“DISUELVE” EL YO
Para quienes únicamente han oído hablar
de ella, la meditación suele aparecer como una práctica, más o menos extraña o
incluso esotérica, con la que se buscaría relajación o serenidad. En cualquier
caso, se trataría de algo marginal y, en cuanto tal, prescindible.
Esta opinión ha empezado a modificarse
en Occidente gracias a la inusitada expansión del “mindfulness” y a su
reconocimiento creciente, particularmente en ámbitos psicológicos, médicos y
académicos.
Sin embargo, mindfulness no es sinónimo
de meditación. Se trata de una valiosa y eficaz herramienta terapéutica, cuyos
efectos se han comprobado fehacientemente, tanto en la prevención o disminución
de la ansiedad, el estrés y la depresión, como en el crecimiento integral de la
persona. No es extraño, por tanto, que desde los terrenos psicológico y
educativo se le preste cada vez una mayor atención.

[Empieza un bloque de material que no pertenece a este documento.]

(* ===== verification/JsonWrite.v ===== *)
(** * JsonWrite: the JSON writer of [c/src/json/write.c]

    A writer is a buffer, the first misuse, and one frame per open container;
    [frames[depth]] is [w_top] and the frames under it are [w_below], nearest
    first, so [depth] is the length of [w_below]. Every public function of the
    file is a constructor of [call] and [write_call] is the function. The
    pointers are never NULL but where the source tests for it. *)
From S2P Require Import Prelude Buf Lex Wire Json.
#[local] Open Scope Z_scope.

(** [ncfg_json_write_frame_t]. *)
Record wframe := WFrame { wf_is_object : bool; wf_has_child : bool; wf_wants_value : bool }.

(** [ncfg_json_writer_t]. *)
Record writer := Writer {
  w_buf : buf; w_failure : option string; w_top : wframe; w_below : list wframe }.

Definition with_buf (w : writer) (b : buf) : writer := Writer b (w_failure w) (w_top w) (w_below w).
Definition with_top (w : writer) (f : wframe) : writer := Writer (w_buf w) (w_failure w) f (w_below w).

(** [writer_fail]: the first misuse is kept, and the buffer fails with it. *)
Definition writer_fail (w : writer) (why : string) : writer :=
  Writer (set_failed (w_buf w)) (match w_failure w with None => Some why | f => f end)
    (w_top w) (w_below w).

Definition usable (w : writer) : bool * writer :=
  match w_failure w with
  | Some _ => (false, w)
  | None =>
      if buf_failed (w_buf w)
      then (false, writer_fail w "the buffer this document is written into failed")
      else (true, w)
  end.

(** The lead bytes of [utf8_step]: how many bytes, and the bits the first
    one carries. *)
Definition step_lead (b : byte) : option (nat * Z) :=
  if byte_between xc2 xdf b then Some (2%nat, Z.land (bz b) 0x1f)
  else if byte_between xe0 xef b then Some (3%nat, Z.land (bz b) 0x0f)
  else if byte_between xf0 xf4 b then Some (4%nat, Z.land (bz b) 0x07)
  else None.

(** [utf8_step]: the length of the sequence at the front, or 0. *)
Definition utf8_step (s : list byte) : nat :=
  match s with
  | [] => 0
  | b :: tail =>
      if bz b <? 0x80 then 1
      else
        match step_lead b with
        | None => 0
        | Some (needed, bits) =>
            if (length s <? needed)%nat then 0
            else
              let more := take (needed - 1) tail in
              if negb (forallb (fun next => Z.land (bz next) 0xc0 =? 0x80) more) then 0
              else
                let code := foldl (fun code next => Z.lor (Z.shiftl code 6) (Z.land (bz next) 0x3f))
                              bits more in
                if (needed =? 3)%nat && ((code <? 0x800) || ((0xd800 <=? code) && (code <=? 0xdfff)))
                then 0
                else if (needed =? 4)%nat && ((code <? 0x10000) || (0x10ffff <? code)) then 0
                else needed
        end
  end.

(** The short forms of [write_quoted]. *)
Definition shortform (c : byte) : option (list byte) :=
  if c =b QUOTE then Some [BACKSLASH; QUOTE]
  else if c =b BACKSLASH then Some [BACKSLASH; BACKSLASH]
  else if c =b x08 then Some [BACKSLASH; "b"%byte]
  else if c =b x0c then Some [BACKSLASH; "f"%byte]
  else if c =b x0a then Some [BACKSLASH; "n"%byte]
  else if c =b x0d then Some [BACKSLASH; "r"%byte]
  else if c =b x09 then Some [BACKSLASH; "t"%byte]
  else None.

Definition control_escape (c : byte) : list byte :=
  [BACKSLASH; "u"%byte; "0"%byte; "0"%byte; hex_low (Z.shiftr (bz c) 4); hex_low (Z.land (bz c) 0x0f)].

Section WithAllocator.
Context (realloc_ok : Z -> bool).

Definition add (w : writer) (l : list byte) : writer := with_buf w (buf_add realloc_ok (w_buf w) l).

(** The loop of [write_quoted]; [fuel] is at least the length. The boolean
    says whether it got to the end. *)
Fixpoint quote_loop (fuel : nat) (w : writer) (s : list byte) : bool * writer :=
  match fuel, s with
  | _, [] => (true, w)
  | O, _ => (true, w)
  | S fuel', c :: s' =>
      match shortform c with
      | Some e => quote_loop fuel' (add w e) s'
      | None =>
          if bz c <? 0x20 then quote_loop fuel' (add w (control_escape c)) s'
          else
            match utf8_step s with
            | O => (false, writer_fail w "a string that is not UTF-8")
            | n => quote_loop fuel' (add w (take n s)) (drop n s)
            end
      end
  end.

Definition write_quoted (w : writer) (s : list byte) : writer :=
  match quote_loop (length s) (add w [QUOTE]) s with
  | (true, w) => add w [QUOTE]
  | (false, w) => w
  end.

(** [begin_value]: take the place a value is about to have. *)
Definition begin_value (w : writer) : bool * writer :=
  match usable w with
  | (false, w) => (false, w)
  | (true, w) =>
      let f := w_top w in
      match w_below w with
      | [] =>
          if wf_has_child f then (false, writer_fail w "a second value after the document's only one")
          else (true, with_top w (WFrame (wf_is_object f) true (wf_wants_value f)))
      | _ =>
          if wf_is_object f then
            if negb (wf_wants_value f) then (false, writer_fail w "a value where a member name belongs")
            else (true, with_top w (WFrame (wf_is_object f) true false))
          else
            let w := if wf_has_child f then add w [COMMA] else w in
            (true, with_top w (WFrame (wf_is_object f) true (wf_wants_value f)))
      end
  end.

Definition container_begin (w : writer) (open : byte) (is_object : bool) : writer :=
  match begin_value w with
  | (false, w) => w
  | (true, w) =>
      if (NCFG_JSON_MAX_DEPTH <=? length (w_below w))%nat
      then writer_fail w "nesting deeper than the reader accepts"
      else
        let w := add w [open] in
        Writer (w_buf w) (w_failure w) (WFrame is_object false false) (w_top w :: w_below w)
  end.

Definition container_end (w : writer) (close : byte) (is_object : bool) : writer :=
  match usable w with
  | (false, w) => w
  | (true, w) =>
      match w_below w with
      | [] =>
          writer_fail w (if is_object then "an object closed with none open" else "an array closed with none open")
      | f :: below =>
          if negb (Bool.eqb (wf_is_object (w_top w)) is_object) then
            writer_fail w (if is_object then "an object end closing an array" else "an array end closing an object")
          else if wf_wants_value (w_top w)
          then writer_fail w "an object closed after a member name with no value"
          else let w := add w [close] in Writer (w_buf w) (w_failure w) f below
      end
  end.

Definition write_key (w : writer) (name : option (list byte)) : writer :=
  match usable w with
  | (false, w) => w
  | (true, w) =>
      let f := w_top w in
      match w_below w with
      | [] => writer_fail w "a member name outside an object"
      | _ =>
          if negb (wf_is_object f) then writer_fail w "a member name outside an object"
          else if wf_wants_value f then writer_fail w "a member name where its value belongs"
          else
            match name with
            | None => writer_fail w "a member with no name"
            | Some name =>
                let w := if wf_has_child f then add w [COMMA] else w in
                let w := add (write_quoted w name) [COLON] in
                with_top w (WFrame (wf_is_object f) true true)
            end
      end
  end.

Definition write_string_bytes (w : writer) (text : option (list byte)) : writer :=
  match text with
  | None => match usable w with (true, w) => writer_fail w "a string that is a null pointer" | (false, w) => w end
  | Some s => match begin_value w with (true, w) => write_quoted w s | (false, w) => w end
  end.

(** [ncfg_json_write_string] takes the length with [strlen]. *)
Definition write_string (w : writer) (text : option (list byte)) : writer :=
  match text with
  | None => match usable w with (true, w) => writer_fail w "a string that is a null pointer" | (false, w) => w end
  | Some s => write_string_bytes w (Some (to_nul s))
  end.

(** [ncfg_json_write_int] and [ncfg_json_write_uint]: the decimal digits go
    through [ncfg_buf_addf]. *)
Definition write_int (w : writer) (value : Z) : writer :=
  match begin_value w with
  | (true, w) => with_buf w (buf_addf realloc_ok (w_buf w) (num value))
  | (false, w) => w
  end.

Definition write_uint (w : writer) (value : Z) : writer :=
  match begin_value w with
  | (true, w) => with_buf w (buf_addf realloc_ok (w_buf w) (num value))
  | (false, w) => w
  end.

Definition write_bool (w : writer) (value : bool) : writer :=
  match begin_value w with
  | (true, w) => add w (if value then bytes "true" else bytes "false")
  | (false, w) => w
  end.

Definition write_null (w : writer) : writer :=
  match begin_value w with (true, w) => add w (bytes "null") | (false, w) => w end.

Definition write_init (b : buf) : writer := Writer b None (WFrame false false false) [].

(** The calls a program makes. *)
Inductive call :=
| OBJECT_BEGIN | OBJECT_END | ARRAY_BEGIN | ARRAY_END
| MEMBER (name : option (list byte))
| STRING (text : option (list byte))
| STRING_BYTES (text : option (list byte))
| INT (value : Z) | UINT (value : Z) | BOOL (value : bool) | NULL_VALUE.

Definition write_call (w : writer) (c : call) : writer :=
  match c with
  | OBJECT_BEGIN => container_begin w OPEN_OBJECT true
  | OBJECT_END => container_end w CLOSE_OBJECT true
  | ARRAY_BEGIN => container_begin w OPEN_ARRAY false
  | ARRAY_END => container_end w CLOSE_ARRAY false
  | MEMBER name => write_key w (to_nul <$> name)
  | STRING text => write_string w text
  | STRING_BYTES text => write_string_bytes w text
  | INT value => write_int w value
  | UINT value => write_uint w value
  | BOOL value => write_bool w value
  | NULL_VALUE => write_null w
  end.

Definition write_calls (w : writer) (calls : list call) : writer := foldl write_call w calls.

(** [ncfg_json_write_member_string], [_int] and [_bool]. *)
Definition member_string (name text : option (list byte)) : list call := [MEMBER name; STRING text].
Definition member_int (name : option (list byte)) (value : Z) : list call := [MEMBER name; INT value].
Definition member_bool (name : option (list byte)) (value : bool) : list call := [MEMBER name; BOOL value].

Definition write_failed (w : writer) : bool :=
  match w_failure w with Some _ => true | None => buf_failed (w_buf w) end.

Definition write_failure (w : writer) : option string := w_failure w.

Definition write_done (w : writer) : bool :=
  if write_failed w then false
  else match w_below w with [] => wf_has_child (w_top w) | _ => false end.

(** ** The pretty printer *)

Definition pretty_break (out : buf) (depth : nat) : buf :=
  Nat.iter depth (fun out => buf_add realloc_ok out (bytes "  ")) (buf_add_char realloc_ok out x0a).

(** The inner loop, after an opening quote: what is left after the closing
    one, or [None] at the end of the text. *)
Fixpoint pretty_string (s : list byte) (out : buf) : option (list byte) * buf :=
  match s with
  | [] => (None, out)
  | c :: s' =>
      let out := buf_add_char realloc_ok out c in
      if c =b BACKSLASH then
        match s' with
        | [] => pretty_string s' out
        | e :: s'' => pretty_string s'' (buf_add_char realloc_ok out e)
        end
      else if c =b QUOTE then (Some s', out)
      else pretty_string s' out
  end.

Fixpoint pretty_loop (fuel : nat) (s : list byte) (depth : nat) (pending : bool) (out : buf) : bool * buf :=
  match fuel, s with
  | S fuel', one :: s' =>
      if (one =b CLOSE_OBJECT) || (one =b CLOSE_ARRAY) then
        match depth with
        | O => (false, out)
        | S depth' =>
            let out := if pending then out else pretty_break out depth' in
            pretty_loop fuel' s' depth' false (buf_add_char realloc_ok out one)
        end
      else if one =b COMMA then
        pretty_loop fuel' s' depth pending (pretty_break (buf_add_char realloc_ok out one) depth)
      else if one =b COLON then
        pretty_loop fuel' s' depth pending (buf_add realloc_ok out (bytes ": "))
      else
        let out := if pending then pretty_break out depth else out in
        if (one =b OPEN_OBJECT) || (one =b OPEN_ARRAY) then
          pretty_loop fuel' s' (S depth) true (buf_add_char realloc_ok out one)
        else if negb (one =b QUOTE) then
          pretty_loop fuel' s' depth false (buf_add_char realloc_ok out one)
        else
          match pretty_string s' (buf_add_char realloc_ok out one) with
          | (Some s'', out) => pretty_loop fuel' s'' depth false out
          | (None, out) => (false, out)
          end
  | _, _ => ((depth =? 0)%nat, out)
  end.

(** [ncfg_json_pretty] on the bytes before the text's NUL. *)
Definition json_pretty (compact : list byte) (out : buf) : bool * buf :=
  pretty_loop (length compact) compact 0 false out.
End WithAllocator.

La meditación, sin embargo, no es un
conjunto de prácticas –aunque las incluya–, sino de un estado de consciencia,
caracterizado por la vivencia de la no-dualidad.
No se trata, por tanto, del ejercicio de
un yo que busca en la meditación algún beneficio en particular. La meditación
es un estado de pura atención, en el que esta llega a ocupar todo el espacio,
hasta el punto de que desaparece incluso el yo que quería meditar. Meditación
es, por tanto, un estado sin yo. Lo cual resulta plenamente coherente: dado que
el yo es solo un pensamiento, acallado este en la atención, aquel se disuelve.
(Quizás, en rigor, habría que decir que lo que se disuelve es la identificación
con el yo).
Lo que ocurre, con frecuencia, es que
son los propios meditadores habituales quienes entienden la meditación como un
medio para alcanzar algo que les resulte “beneficioso”. Cuando eso ocurre, lo
que se consigue es seguir fortaleciendo la sensación del ilusorio “yo”, que
utiliza incluso la meditación para perpetuar su afán de protagonismo. De ese
modo, aquella se convierte en una herramienta más al servicio del yo.
Frente a este engaño, tan sutil como
habitual, me parece importante tener presente que la meditación es un estado de
consciencia radicalmente diferente del estado mental, al que se accede
silenciado el pensamiento y poniendo atención, hasta que llega un punto en el
que la atención (consciencia) lo ocupa todo.
El sujeto de la meditación no es, pues,
el yo que quiere estar atento o se esfuerza por mantenerse
consciente, sino la
propia consciencia. De ahí que, siempre que el meditador se considera “sujeto”
de la práctica, cae en el engaño antes citado, que imposibilita que emerja el
estado meditativo.
En todo caso, el “sujeto” de la práctica
habrá de ser el “Testigo”, no el yo o la mente, sino la consciencia que
atestigua, Eso que observa o se da cuenta. En rigor, “yo” no medito, porque cuando
hay meditación no hay (identificación con el) yo. Y “yo” no es tampoco el
Testigo que observa; se trata de un nivel diferente de identidad: acallado el
yo mental, emerge el Testigo. Y, a partir de ahí, puede operarse el “paso” del
Testigo a la Consciencia una, donde todo es –y solo es– atención sin sujeto
separado.
La “moraleja” que de aquí se desprende
para quienes meditan es simple pero profundamente renovadora o transformadora:
no te sitúes en el yo para meditar; más aún, no te busques como “yo”. Ábrete a
percibir que “tú” no eres el sujeto de la práctica, sino que, en cuanto
empiezas a meditar, el yo cae, porque emerge otra nueva identidad que
trasciende la mente.
Para terminar, me gustaría señalar que
es precisamente este cambio de estado el que explica que la no-dualidad no
pueda ser percibida por la mente, que fácilmente la descalificará como
ilusoria. La incapacidad es la misma que experimentaría quien duerme –en el
estado de consciencia onírico– para captar el mundo de la vigilia. Un estado de
consciencia inferior tiene vedado el acceso a otro estado superior.